YOUR INSTRUCTIONS.
Find the line with "Notation marked := (in_entry m_marked)." and the line with "Proof. intros E." in the entries below; output exactly those two lines, every line between them, and no others.

STUDY MATERIAL.
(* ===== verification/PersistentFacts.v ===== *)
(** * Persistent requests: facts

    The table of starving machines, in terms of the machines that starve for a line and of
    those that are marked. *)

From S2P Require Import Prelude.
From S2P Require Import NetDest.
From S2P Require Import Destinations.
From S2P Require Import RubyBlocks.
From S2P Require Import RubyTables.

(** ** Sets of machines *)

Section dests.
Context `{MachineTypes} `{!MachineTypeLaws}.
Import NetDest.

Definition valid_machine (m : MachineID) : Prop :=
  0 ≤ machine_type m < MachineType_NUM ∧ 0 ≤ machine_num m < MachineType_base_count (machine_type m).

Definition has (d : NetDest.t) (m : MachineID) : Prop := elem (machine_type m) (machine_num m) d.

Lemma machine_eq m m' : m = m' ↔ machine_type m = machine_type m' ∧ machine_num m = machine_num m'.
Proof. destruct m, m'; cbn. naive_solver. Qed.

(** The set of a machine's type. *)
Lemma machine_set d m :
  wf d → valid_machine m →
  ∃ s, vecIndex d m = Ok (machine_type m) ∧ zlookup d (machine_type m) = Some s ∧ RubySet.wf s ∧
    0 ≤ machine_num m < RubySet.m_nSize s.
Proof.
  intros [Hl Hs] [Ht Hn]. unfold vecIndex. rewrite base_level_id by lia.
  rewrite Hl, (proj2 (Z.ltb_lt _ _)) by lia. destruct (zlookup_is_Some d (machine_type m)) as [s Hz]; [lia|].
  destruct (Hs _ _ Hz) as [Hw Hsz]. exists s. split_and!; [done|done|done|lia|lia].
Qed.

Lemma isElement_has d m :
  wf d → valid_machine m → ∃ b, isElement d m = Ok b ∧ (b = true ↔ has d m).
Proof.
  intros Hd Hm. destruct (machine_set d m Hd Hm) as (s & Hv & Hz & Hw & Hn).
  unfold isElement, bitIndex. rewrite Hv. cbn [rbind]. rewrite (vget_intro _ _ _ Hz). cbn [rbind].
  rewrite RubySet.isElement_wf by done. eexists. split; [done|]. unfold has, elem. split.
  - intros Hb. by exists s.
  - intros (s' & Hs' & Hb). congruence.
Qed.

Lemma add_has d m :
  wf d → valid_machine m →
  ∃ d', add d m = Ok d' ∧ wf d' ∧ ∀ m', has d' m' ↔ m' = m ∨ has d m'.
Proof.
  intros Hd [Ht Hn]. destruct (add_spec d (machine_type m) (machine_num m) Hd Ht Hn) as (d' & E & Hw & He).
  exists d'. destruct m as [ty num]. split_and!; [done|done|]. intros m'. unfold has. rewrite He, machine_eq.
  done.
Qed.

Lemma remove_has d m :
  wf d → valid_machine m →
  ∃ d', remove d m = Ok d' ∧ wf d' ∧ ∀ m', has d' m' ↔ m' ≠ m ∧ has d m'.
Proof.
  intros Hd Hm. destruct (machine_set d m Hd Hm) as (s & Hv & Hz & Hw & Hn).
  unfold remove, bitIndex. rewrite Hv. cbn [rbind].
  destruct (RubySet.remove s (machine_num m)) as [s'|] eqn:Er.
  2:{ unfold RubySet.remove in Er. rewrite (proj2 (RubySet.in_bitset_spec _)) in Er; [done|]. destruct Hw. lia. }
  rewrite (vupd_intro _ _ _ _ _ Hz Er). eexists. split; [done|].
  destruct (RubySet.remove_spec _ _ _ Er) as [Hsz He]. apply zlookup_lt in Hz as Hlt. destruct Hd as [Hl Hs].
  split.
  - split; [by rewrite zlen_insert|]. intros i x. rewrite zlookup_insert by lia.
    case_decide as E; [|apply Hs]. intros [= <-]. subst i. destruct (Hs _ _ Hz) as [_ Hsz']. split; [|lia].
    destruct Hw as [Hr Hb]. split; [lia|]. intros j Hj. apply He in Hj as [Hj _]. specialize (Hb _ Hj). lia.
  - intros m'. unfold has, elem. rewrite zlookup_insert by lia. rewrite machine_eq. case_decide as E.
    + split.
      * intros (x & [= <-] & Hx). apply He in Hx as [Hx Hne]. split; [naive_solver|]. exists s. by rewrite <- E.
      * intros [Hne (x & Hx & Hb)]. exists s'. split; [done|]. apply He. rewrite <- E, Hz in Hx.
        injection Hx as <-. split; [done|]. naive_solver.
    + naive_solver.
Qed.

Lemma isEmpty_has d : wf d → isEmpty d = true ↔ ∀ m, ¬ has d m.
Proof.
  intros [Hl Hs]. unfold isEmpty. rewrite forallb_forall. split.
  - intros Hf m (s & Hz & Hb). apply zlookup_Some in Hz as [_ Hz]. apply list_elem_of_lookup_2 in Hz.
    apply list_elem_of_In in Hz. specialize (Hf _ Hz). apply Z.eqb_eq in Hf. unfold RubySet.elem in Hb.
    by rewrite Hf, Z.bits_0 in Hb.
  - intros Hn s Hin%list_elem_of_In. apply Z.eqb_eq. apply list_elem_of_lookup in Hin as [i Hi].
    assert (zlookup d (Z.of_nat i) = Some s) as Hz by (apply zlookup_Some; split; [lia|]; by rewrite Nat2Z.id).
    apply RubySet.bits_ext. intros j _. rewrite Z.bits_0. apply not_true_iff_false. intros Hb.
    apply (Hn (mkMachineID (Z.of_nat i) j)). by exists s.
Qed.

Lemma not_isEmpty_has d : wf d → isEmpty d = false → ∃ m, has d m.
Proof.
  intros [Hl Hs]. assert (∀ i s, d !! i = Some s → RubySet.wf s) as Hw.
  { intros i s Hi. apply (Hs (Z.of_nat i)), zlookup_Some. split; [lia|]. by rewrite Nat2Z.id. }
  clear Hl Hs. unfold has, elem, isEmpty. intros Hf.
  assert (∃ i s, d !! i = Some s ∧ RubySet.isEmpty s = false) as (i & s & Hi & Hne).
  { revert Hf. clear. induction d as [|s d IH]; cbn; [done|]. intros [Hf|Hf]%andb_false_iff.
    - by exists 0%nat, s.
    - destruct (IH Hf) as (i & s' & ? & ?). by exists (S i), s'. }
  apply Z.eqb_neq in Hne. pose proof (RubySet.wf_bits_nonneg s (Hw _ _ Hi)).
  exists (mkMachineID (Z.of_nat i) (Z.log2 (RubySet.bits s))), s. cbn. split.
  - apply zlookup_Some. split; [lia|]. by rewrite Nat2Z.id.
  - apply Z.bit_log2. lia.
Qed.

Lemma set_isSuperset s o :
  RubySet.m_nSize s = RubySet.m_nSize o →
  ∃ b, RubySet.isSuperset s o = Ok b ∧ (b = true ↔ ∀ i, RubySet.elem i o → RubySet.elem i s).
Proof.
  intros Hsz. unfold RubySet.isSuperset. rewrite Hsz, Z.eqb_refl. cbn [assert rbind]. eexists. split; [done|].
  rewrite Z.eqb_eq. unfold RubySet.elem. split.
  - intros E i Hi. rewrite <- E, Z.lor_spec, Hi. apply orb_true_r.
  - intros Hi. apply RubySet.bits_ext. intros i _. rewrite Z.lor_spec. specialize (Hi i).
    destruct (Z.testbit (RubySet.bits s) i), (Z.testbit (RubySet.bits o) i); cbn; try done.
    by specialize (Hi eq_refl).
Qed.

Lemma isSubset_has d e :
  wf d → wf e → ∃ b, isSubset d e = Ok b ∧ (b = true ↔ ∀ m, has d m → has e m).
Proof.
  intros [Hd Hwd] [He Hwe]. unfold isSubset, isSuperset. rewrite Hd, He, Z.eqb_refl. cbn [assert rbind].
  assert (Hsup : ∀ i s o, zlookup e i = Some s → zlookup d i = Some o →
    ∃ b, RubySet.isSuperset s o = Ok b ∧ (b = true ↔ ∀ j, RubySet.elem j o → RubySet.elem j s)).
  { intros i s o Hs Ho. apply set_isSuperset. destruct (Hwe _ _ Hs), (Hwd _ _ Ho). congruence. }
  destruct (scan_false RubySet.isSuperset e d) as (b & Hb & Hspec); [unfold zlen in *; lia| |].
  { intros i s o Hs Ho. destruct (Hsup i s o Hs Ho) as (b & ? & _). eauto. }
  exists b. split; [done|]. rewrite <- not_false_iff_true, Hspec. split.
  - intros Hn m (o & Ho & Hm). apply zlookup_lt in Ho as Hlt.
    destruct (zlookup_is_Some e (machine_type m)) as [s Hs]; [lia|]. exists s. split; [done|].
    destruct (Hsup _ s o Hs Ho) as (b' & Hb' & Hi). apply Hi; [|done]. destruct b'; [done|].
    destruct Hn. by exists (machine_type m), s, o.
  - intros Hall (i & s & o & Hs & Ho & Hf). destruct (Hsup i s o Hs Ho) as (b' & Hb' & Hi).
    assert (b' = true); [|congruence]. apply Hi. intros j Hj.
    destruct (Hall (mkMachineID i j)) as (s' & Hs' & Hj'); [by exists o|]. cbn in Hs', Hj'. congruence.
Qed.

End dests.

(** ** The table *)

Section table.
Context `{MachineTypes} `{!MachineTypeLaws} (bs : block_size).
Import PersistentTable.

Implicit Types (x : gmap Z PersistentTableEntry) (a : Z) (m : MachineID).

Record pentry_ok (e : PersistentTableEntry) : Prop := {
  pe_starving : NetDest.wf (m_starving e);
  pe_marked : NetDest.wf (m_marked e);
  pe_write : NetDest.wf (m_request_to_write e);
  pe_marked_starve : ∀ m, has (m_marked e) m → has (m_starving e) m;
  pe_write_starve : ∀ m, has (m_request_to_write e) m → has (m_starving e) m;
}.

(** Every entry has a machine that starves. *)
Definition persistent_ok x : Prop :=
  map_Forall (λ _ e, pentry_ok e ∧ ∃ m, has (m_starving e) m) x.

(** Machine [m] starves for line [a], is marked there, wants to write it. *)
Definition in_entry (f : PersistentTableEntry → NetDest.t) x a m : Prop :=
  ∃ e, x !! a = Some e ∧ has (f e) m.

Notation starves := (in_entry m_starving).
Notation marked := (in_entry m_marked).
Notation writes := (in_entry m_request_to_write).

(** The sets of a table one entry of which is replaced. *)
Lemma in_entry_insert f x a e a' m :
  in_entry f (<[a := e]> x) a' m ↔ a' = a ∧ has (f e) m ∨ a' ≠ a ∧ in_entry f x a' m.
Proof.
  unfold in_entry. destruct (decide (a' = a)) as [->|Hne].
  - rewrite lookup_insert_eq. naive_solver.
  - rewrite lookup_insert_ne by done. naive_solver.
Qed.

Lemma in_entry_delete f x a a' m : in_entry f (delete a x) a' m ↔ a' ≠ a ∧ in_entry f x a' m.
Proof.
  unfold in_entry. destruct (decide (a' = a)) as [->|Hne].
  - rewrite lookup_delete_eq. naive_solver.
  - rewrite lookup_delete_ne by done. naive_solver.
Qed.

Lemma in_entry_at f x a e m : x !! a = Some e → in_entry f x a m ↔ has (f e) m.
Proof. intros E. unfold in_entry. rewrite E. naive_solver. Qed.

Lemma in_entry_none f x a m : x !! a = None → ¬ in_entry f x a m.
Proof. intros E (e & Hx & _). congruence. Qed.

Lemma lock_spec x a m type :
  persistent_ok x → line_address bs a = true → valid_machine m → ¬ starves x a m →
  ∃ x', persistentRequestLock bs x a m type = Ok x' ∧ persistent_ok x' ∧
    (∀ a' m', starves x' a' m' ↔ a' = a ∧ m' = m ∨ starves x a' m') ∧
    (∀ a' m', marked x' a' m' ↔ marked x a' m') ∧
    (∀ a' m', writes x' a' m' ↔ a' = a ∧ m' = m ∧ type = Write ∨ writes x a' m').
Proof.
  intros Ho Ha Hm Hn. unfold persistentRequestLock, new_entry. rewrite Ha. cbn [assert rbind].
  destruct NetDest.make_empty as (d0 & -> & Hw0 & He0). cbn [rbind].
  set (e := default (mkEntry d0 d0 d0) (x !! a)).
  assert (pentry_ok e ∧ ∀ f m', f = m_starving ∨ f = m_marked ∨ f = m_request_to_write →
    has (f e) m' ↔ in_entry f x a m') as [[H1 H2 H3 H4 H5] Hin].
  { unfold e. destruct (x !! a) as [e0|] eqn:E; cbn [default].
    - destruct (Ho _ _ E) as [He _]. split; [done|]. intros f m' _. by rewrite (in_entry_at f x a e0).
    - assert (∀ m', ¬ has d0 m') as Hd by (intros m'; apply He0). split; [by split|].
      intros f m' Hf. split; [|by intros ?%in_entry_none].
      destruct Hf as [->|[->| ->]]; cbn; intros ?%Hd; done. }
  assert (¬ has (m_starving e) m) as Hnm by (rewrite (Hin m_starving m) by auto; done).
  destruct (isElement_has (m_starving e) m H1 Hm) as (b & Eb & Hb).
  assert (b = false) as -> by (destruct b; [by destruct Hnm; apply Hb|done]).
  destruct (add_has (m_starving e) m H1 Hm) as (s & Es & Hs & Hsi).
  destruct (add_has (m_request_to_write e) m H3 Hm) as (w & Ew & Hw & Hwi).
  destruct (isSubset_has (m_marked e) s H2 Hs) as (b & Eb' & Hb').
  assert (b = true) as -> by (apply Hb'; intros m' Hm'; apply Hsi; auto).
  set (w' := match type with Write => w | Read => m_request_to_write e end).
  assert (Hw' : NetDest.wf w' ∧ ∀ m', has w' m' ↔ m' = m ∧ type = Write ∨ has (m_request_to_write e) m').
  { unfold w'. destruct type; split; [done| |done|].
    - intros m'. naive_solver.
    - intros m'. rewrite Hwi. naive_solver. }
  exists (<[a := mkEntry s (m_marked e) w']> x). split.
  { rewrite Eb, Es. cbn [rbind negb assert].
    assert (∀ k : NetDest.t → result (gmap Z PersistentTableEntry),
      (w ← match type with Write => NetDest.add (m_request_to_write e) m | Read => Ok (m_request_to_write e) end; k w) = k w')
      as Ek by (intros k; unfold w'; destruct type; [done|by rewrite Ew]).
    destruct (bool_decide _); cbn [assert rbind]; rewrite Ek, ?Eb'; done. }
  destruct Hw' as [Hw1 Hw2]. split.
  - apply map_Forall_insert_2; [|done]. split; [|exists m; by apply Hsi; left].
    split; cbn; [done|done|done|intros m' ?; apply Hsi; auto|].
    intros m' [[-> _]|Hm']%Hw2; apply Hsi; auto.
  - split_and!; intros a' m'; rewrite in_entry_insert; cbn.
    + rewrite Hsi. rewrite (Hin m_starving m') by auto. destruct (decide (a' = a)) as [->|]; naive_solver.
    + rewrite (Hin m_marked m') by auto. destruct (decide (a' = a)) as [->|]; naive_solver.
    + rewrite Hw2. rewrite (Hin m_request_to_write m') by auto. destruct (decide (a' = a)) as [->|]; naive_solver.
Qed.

EXERCISE OUTPUT.
Notation marked := (in_entry m_marked).
Notation writes := (in_entry m_request_to_write).

(** The sets of a table one entry of which is replaced. *)
Lemma in_entry_insert f x a e a' m :
  in_entry f (<[a := e]> x) a' m ↔ a' = a ∧ has (f e) m ∨ a' ≠ a ∧ in_entry f x a' m.
Proof.
  unfold in_entry. destruct (decide (a' = a)) as [->|Hne].
  - rewrite lookup_insert_eq. naive_solver.
  - rewrite lookup_insert_ne by done. naive_solver.
Qed.

Lemma in_entry_delete f x a a' m : in_entry f (delete a x) a' m ↔ a' ≠ a ∧ in_entry f x a' m.
Proof.
  unfold in_entry. destruct (decide (a' = a)) as [->|Hne].
  - rewrite lookup_delete_eq. naive_solver.
  - rewrite lookup_delete_ne by done. naive_solver.
Qed.

Lemma in_entry_at f x a e m : x !! a = Some e → in_entry f x a m ↔ has (f e) m.
Proof. intros E. unfold in_entry. rewrite E. naive_solver. Qed.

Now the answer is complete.